→ Collected data entries
*-*-*

Definition mid_run (y : sys) : Prop :=
  y_shutdown y = false /\ y_dropped y = [] /\ length (y_finished y) = 1%nat /\ length (y_pipes y) = 1%nat.
Lemma mid_run_reached : exists y, reachable roomy false 2 1 y /\ mid_run y.
Proof.
  enough (H : reachable roomy false 2 1 (init_sys 2 1) -> exists y, reachable roomy false 2 1 y /\ mid_run y) by apply H, reach_init.
  give [small_file; large_file]. push; [apply signals_O|].
  enter 0%nat. run_step (st_large_up _ false 0%nat); [fact|].
  enter 0%nat. run_step (st_small_done _ false 0%nat); [fact|].
  intros Hr. eexists. split; [exact Hr|]. by split_and!.
Qed.

Lemma scheduler_safe_witness : exists y, mid_run y /\
  sumZ in_run (y_threads y) + (sumZ in_large (y_threads y) + zlen (y_pipes y)) * g_large_worker_count roomy <= g_worker_count roomy.
Proof.
  destruct mid_run_reached as (y & Hr & Hm). exists y. split; [done|].
  apply (scheduler_safe roomy false 2 1 y roomy_ok Hr).
Defined.

(* ===== verification/SshTransport.v ===== *)
(** The client's SSH transport (src/ssh_transport.c): the connection pool, the
    table of pending requests and its receiver, the control and streaming
    operations with their payloads, and the parsing and quoting of targets.

    A connection is a record; the receiver thread is [rx_step], one iteration
    of [rx_main], and a thread that waits for its reply runs the receiver until
    the reply is there or the connection has failed, which is what the two
    threads do together under the lock.  Process spawning, the ssh command line
    and the upload of the binary are not modelled: [sshx_connect] takes the
    outcome of each [connect_one] as an argument. *)

From S2P Require Export ServerVerify CopyPolicy.

(** * Data *)

(** [pending_t]; the request is named by its id. *)
Record pending := Pending { p_id : Z; p_done : bool; p_status : Z; p_resp : bytes }.

(** [conn_t] without its threads and locks. *)
Record conn := Conn {
  c_active : bool;
  c_failed : bool;
  c_in_fd : Z;
  c_out_fd : Z;
  c_caps : Z;
  c_pending : list pending;
  c_next_id : Z;
  c_next_file_id : Z;
  c_ops_since_barrier : Z;
  c_barrier_ops : Z;
  c_remote_failed : bool;
  c_verify_counts : list Z;
  c_last_drain_bytes : Z;
  c_last_drain_ns : Z;
  c_remote_root : bytes;
  c_remote_root_present : bool
}.

Definition set_c_active (x : bool) (s : conn) : conn :=
  Conn x (c_failed s) (c_in_fd s) (c_out_fd s) (c_caps s) (c_pending s) (c_next_id s) (c_next_file_id s) (c_ops_since_barrier s) (c_barrier_ops s) (c_remote_failed s) (c_verify_counts s) (c_last_drain_bytes s) (c_last_drain_ns s) (c_remote_root s) (c_remote_root_present s).
Definition set_c_failed (x : bool) (s : conn) : conn :=
  Conn (c_active s) x (c_in_fd s) (c_out_fd s) (c_caps s) (c_pending s) (c_next_id s) (c_next_file_id s) (c_ops_since_barrier s) (c_barrier_ops s) (c_remote_failed s) (c_verify_counts s) (c_last_drain_bytes s) (c_last_drain_ns s) (c_remote_root s) (c_remote_root_present s).
Definition set_c_in_fd (x : Z) (s : conn) : conn :=
  Conn (c_active s) (c_failed s) x (c_out_fd s) (c_caps s) (c_pending s) (c_next_id s) (c_next_file_id s) (c_ops_since_barrier s) (c_barrier_ops s) (c_remote_failed s) (c_verify_counts s) (c_last_drain_bytes s) (c_last_drain_ns s) (c_remote_root s) (c_remote_root_present s).
Definition set_c_out_fd (x : Z) (s : conn) : conn :=
  Conn (c_active s) (c_failed s) (c_in_fd s) x (c_caps s) (c_pending s) (c_next_id s) (c_next_file_id s) (c_ops_since_barrier s) (c_barrier_ops s) (c_remote_failed s) (c_verify_counts s) (c_last_drain_bytes s) (c_last_drain_ns s) (c_remote_root s) (c_remote_root_present s).
Definition set_c_caps (x : Z) (s : conn) : conn :=
  Conn (c_active s) (c_failed s) (c_in_fd s) (c_out_fd s) x (c_pending s) (c_next_id s) (c_next_file_id s) (c_ops_since_barrier s) (c_barrier_ops s) (c_remote_failed s) (c_verify_counts s) (c_last_drain_bytes s) (c_last_drain_ns s) (c_remote_root s) (c_remote_root_present s).
Definition set_c_pending (x : list pending) (s : conn) : conn :=
  Conn (c_active s) (c_failed s) (c_in_fd s) (c_out_fd s) (c_caps s) x (c_next_id s) (c_next_file_id s) (c_ops_since_barrier s) (c_barrier_ops s) (c_remote_failed s) (c_verify_counts s) (c_last_drain_bytes s) (c_last_drain_ns s) (c_remote_root s) (c_remote_root_present s).
Definition set_c_next_id (x : Z) (s : conn) : conn :=
  Conn (c_active s) (c_failed s) (c_in_fd s) (c_out_fd s) (c_caps s) (c_pending s) x (c_next_file_id s) (c_ops_since_barrier s) (c_barrier_ops s) (c_remote_failed s) (c_verify_counts s) (c_last_drain_bytes s) (c_last_drain_ns s) (c_remote_root s) (c_remote_root_present s).
Definition set_c_next_file_id (x : Z) (s : conn) : conn :=
  Conn (c_active s) (c_failed s) (c_in_fd s) (c_out_fd s) (c_caps s) (c_pending s) (c_next_id s) x (c_ops_since_barrier s) (c_barrier_ops s) (c_remote_failed s) (c_verify_counts s) (c_last_drain_bytes s) (c_last_drain_ns s) (c_remote_root s) (c_remote_root_present s).
Definition set_c_ops_since_barrier (x : Z) (s : conn) : conn :=
  Conn (c_active s) (c_failed s) (c_in_fd s) (c_out_fd s) (c_caps s) (c_pending s) (c_next_id s) (c_next_file_id s) x (c_barrier_ops s) (c_remote_failed s) (c_verify_counts s) (c_last_drain_bytes s) (c_last_drain_ns s) (c_remote_root s) (c_remote_root_present s).
Definition set_c_barrier_ops (x : Z) (s : conn) : conn :=
  Conn (c_active s) (c_failed s) (c_in_fd s) (c_out_fd s) (c_caps s) (c_pending s) (c_next_id s) (c_next_file_id s) (c_ops_since_barrier s) x (c_remote_failed s) (c_verify_counts s) (c_last_drain_bytes s) (c_last_drain_ns s) (c_remote_root s) (c_remote_root_present s).
Definition set_c_remote_failed (x : bool) (s : conn) : conn :=
  Conn (c_active s) (c_failed s) (c_in_fd s) (c_out_fd s) (c_caps s) (c_pending s) (c_next_id s) (c_next_file_id s) (c_ops_since_barrier s) (c_barrier_ops s) x (c_verify_counts s) (c_last_drain_bytes s) (c_last_drain_ns s) (c_remote_root s) (c_remote_root_present s).
Definition set_c_verify_counts (x : list Z) (s : conn) : conn :=
  Conn (c_active s) (c_failed s) (c_in_fd s) (c_out_fd s) (c_caps s) (c_pending s) (c_next_id s) (c_next_file_id s) (c_ops_since_barrier s) (c_barrier_ops s) (c_remote_failed s) x (c_last_drain_bytes s) (c_last_drain_ns s) (c_remote_root s) (c_remote_root_present s).
Definition set_c_last_drain_bytes (x : Z) (s : conn) : conn :=
  Conn (c_active s) (c_failed s) (c_in_fd s) (c_out_fd s) (c_caps s) (c_pending s) (c_next_id s) (c_next_file_id s) (c_ops_since_barrier s) (c_barrier_ops s) (c_remote_failed s) (c_verify_counts s) x (c_last_drain_ns s) (c_remote_root s) (c_remote_root_present s).
Definition set_c_last_drain_ns (x : Z) (s : conn) : conn :=
  Conn (c_active s) (c_failed s) (c_in_fd s) (c_out_fd s) (c_caps s) (c_pending s) (c_next_id s) (c_next_file_id s) (c_ops_since_barrier s) (c_barrier_ops s) (c_remote_failed s) (c_verify_counts s) (c_last_drain_bytes s) x (c_remote_root s) (c_remote_root_present s).
Definition set_c_remote_root (x : bytes) (s : conn) : conn :=
  Conn (c_active s) (c_failed s) (c_in_fd s) (c_out_fd s) (c_caps s) (c_pending s) (c_next_id s) (c_next_file_id s) (c_ops_since_barrier s) (c_barrier_ops s) (c_remote_failed s) (c_verify_counts s) (c_last_drain_bytes s) (c_last_drain_ns s) x (c_remote_root_present s).
Definition set_c_remote_root_present (x : bool) (s : conn) : conn :=
  Conn (c_active s) (c_failed s) (c_in_fd s) (c_out_fd s) (c_caps s) (c_pending s) (c_next_id s) (c_next_file_id s) (c_ops_since_barrier s) (c_barrier_ops s) (c_remote_failed s) (c_verify_counts s) (c_last_drain_bytes s) (c_last_drain_ns s) (c_remote_root s) x.
Lemma fits_digests ds cap buf ov :
  Forall sample_wf ds -> zlen buf + 45 * zlen ds <= cap ->
  foldl encode_digest (Penc cap buf ov) ds = Penc cap (buf ++ concat (sample_bytes <$> ds)) ov.
Proof.
  intros Hds. revert buf. induction Hds as [|d ds Hd Hds IH]; intros buf Hc; simpl; [by rewrite app_nil_r|].
  rewrite zlen_cons in Hc. pose proof (zlen_nonneg ds). pose proof (zlen_sample_bytes d Hd) as Hl.
  unfold encode_digest at 2. unfold sample_bytes in Hl. autorewrite with ecopy in Hl. enc.
  rewrite fits_bytes by (autorewrite with ecopy; lia).
  rewrite <- !(assoc_L (++)). change (_ ++ _ ++ [_] ++ sm_digest d) with (sample_bytes d).
  rewrite IH by (rewrite zlen_app, zlen_sample_bytes by done; lia). by rewrite <- (assoc_L (++)).
Qed.

(** The server's cursor after [n] samples. *)
Fixpoint decode_samples (n : nat) (d : pdec) : option (list sample) * pdec :=
  match n with
  | O => (Some [], d)
  | S n =>
      let '(s, d) := decode_sample d in
      match s with
      | None => (None, d)
      | Some s => let '(l, d) := decode_samples n d in (cons s <$> l, d)
      end
  end.

Lemma reads_sample d pre rest :
  sample_wf d ->
  decode_sample (Pdec (pre ++ sample_bytes d ++ rest) (length pre) false) =
    (Some d, Pdec (pre ++ sample_bytes d ++ rest) (length pre + length (sample_bytes d)) false).
Proof.
  intros (H1 & H2 & H3 & H4). unfold decode_sample.
  assert (Hr : reads (offset ← pdec_i64; length ← pdec_u32; flags ← pdec_u8;
      digest ← pdec_bytes (Z.to_nat VERIFY_DIGEST_SIZE); mret (offset, length, flags, digest))
    (sample_bytes d) (sm_offset d, sm_length d, sm_flags d, Some (sm_digest d))).
  { unfold sample_bytes. rewrite <- (app_nil_r (sm_digest d)) at 1. do 3 rd.
    eapply reads_bind; [|apply reads_ret].
    change (Z.to_nat VERIFY_DIGEST_SIZE) with 32%nat. rewrite <- H4. apply reads_bytes. }
  rewrite Hr. by destruct d.
Qed.

Lemma reads_samples ds pre rest :
  Forall sample_wf ds ->
  decode_samples (length ds) (Pdec (pre ++ concat (sample_bytes <$> ds) ++ rest) (length pre) false) =
    (Some ds, Pdec (pre ++ concat (sample_bytes <$> ds) ++ rest)
       (length pre + length (concat (sample_bytes <$> ds))) false).
Proof.
  intros Hds. revert pre. induction Hds as [|d ds Hd Hds IH]; intros pre;
    rewrite ?fmap_cons; cbn [length concat decode_samples]; [by rewrite Nat.add_0_r|].
  rewrite <- (assoc_L (++)). rewrite reads_sample by done.
  specialize (IH (pre ++ sample_bytes d)). rewrite <- !(assoc_L (++)), !length_app in IH. rewrite IH.
  simpl. by rewrite length_app, Nat.add_assoc.
Qed.
(* ===== verification/SshBulk.v ===== *)
(** Two exchanges end to end: the HELLO handshake, and the bulk stat, in which
    the server answers from its file system and the client decodes what the
    server saw. *)

From S2P Require Export SshWire SshRpc.
#[local] Opaque u32_bytes u64_bytes str_bytes.

(** * Stepping a decoder *)

(** A healthy cursor between what was read and what is left. *)
Definition pd_at (pre rest : bytes) : pdec := Pdec (pre ++ rest) (length pre) false.

Lemma pd_at_init w : pdec_init w = pd_at [] w.
Proof. done. Qed.
Lemma reads_at {A} (c : D A) w a pre rest : reads c w a -> c (pd_at pre (w ++ rest)) = (a, pd_at (pre ++ w) rest).
Proof. intros H. unfold pd_at. rewrite H, length_app, <- (assoc_L (++)). done. Qed.
Lemma reads_at_end {A} (c : D A) w a pre : reads c w a -> c (pd_at pre w) = (a, pd_at (pre ++ w) []).
Proof. intros H. rewrite <- (app_nil_r w) at 1. by apply reads_at. Qed.

(** * The handshake *)

(** A host name and the other strings of a HELLO. *)
Definition name_ok (n : bytes) : Prop := zlen n < 128.

Lemma reads_name n : name_ok n -> reads (pdec_str 128) (str_bytes n) (Some n).
Proof. intros H. unfold name_ok in H. apply reads_str; lia. Qed.

(** The handshake agrees: for names and paths that fit its fixed
    buffers, the server reads from a HELLO the capabilities, the number of
    apply threads and the options the client asked for, and the client reads
    from a HELLO_OK of its own version the server's capabilities, root and
    whether the root existed. *)
Theorem hello_agrees lname path threads opts uname_s root present :
  name_ok lname -> path_ok path -> zlen lname + zlen path + 24 <= 1024 -> is_u32 threads -> is_u32 opts ->
  name_ok uname_s -> path_ok root -> zlen uname_s + zlen root + 17 <= 512 ->
  let e := hello_request lname path threads opts in
  pe_overflow e = false /\
  decode_hello (pe_buf e) = (ECOPY_CAP_FALLOCATE |. ECOPY_CAP_SPARSE, threads, opts, false) /\
  decode_hello_ok (pe_buf (hello_payload uname_s root present)) =
    Some (ECOPY_CAP_FALLOCATE |. ECOPY_CAP_SPARSE, root, present).
Proof.
  intros Hn Hp Hl Ht Ho Hu Hr Hl2 e. subst e. unfold hello_request, hello_payload, penc_init.
  pose proof (zlen_nonneg lname). pose proof (zlen_nonneg path). pose proof (zlen_nonneg uname_s). pose proof (zlen_nonneg root).
  enc. cbn [pe_overflow pe_buf]. rewrite (u32_small threads) by done. split; [done|]. split.
  - unfold decode_hello. rewrite pd_at_init, <- !(assoc_L (++)). rewrite app_nil_l.
    rewrite (reads_at _ _ ECOPY_PROTO_VERSION) by (by apply reads_u32').
    rewrite (reads_at _ _ (ECOPY_CAP_FALLOCATE |. ECOPY_CAP_SPARSE)) by (by apply reads_u32').
    rewrite (reads_at _ _ (Some lname)) by (by apply reads_name).
    rewrite (reads_at _ _ (Some path)) by (by apply reads_path).
    rewrite (reads_at _ _ threads) by (by apply reads_u32').
    by rewrite (reads_at_end _ _ opts) by (by apply reads_u32').
  - unfold decode_hello_ok. rewrite pd_at_init, <- !(assoc_L (++)). rewrite app_nil_l.
    rewrite (reads_at _ _ ECOPY_PROTO_VERSION) by (by apply reads_u32').
    rewrite (reads_at _ _ (ECOPY_CAP_FALLOCATE |. ECOPY_CAP_SPARSE)) by (by apply reads_u32').
    rewrite (reads_at _ _ (Some uname_s)) by (by apply reads_name).
    rewrite (reads_at _ _ (Some root)) by (by apply reads_path). cbn [pd_error pd_at].
    rewrite decide_False by (intros Hv; by apply Hv).
    rewrite (reads_at_end _ _ (b2z present)) by (apply reads_u8'; by destruct present). cbn [pd_error pd_at].
    rewrite (path_ok_cstr root) by done. by destruct present.
Qed.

*-*-*

→ Exercise description
In the entries above, restate word for word the lines between the one holding "- unfold decode_hello_ok." and the one holding "rewrite (reads_at_end _ _ (b2z", inclusive, and nothing besides.

→ Answer
  - unfold decode_hello_ok. rewrite pd_at_init, <- !(assoc_L (++)). rewrite app_nil_l.
    rewrite (reads_at _ _ ECOPY_PROTO_VERSION) by (by apply reads_u32').
    rewrite (reads_at _ _ (ECOPY_CAP_FALLOCATE |. ECOPY_CAP_SPARSE)) by (by apply reads_u32').
    rewrite (reads_at _ _ (Some uname_s)) by (by apply reads_name).
    rewrite (reads_at _ _ (Some root)) by (by apply reads_path). cbn [pd_error pd_at].
    rewrite decide_False by (intros Hv; by apply Hv).
    rewrite (reads_at_end _ _ (b2z present)) by (apply reads_u8'; by destruct present). cbn [pd_error pd_at].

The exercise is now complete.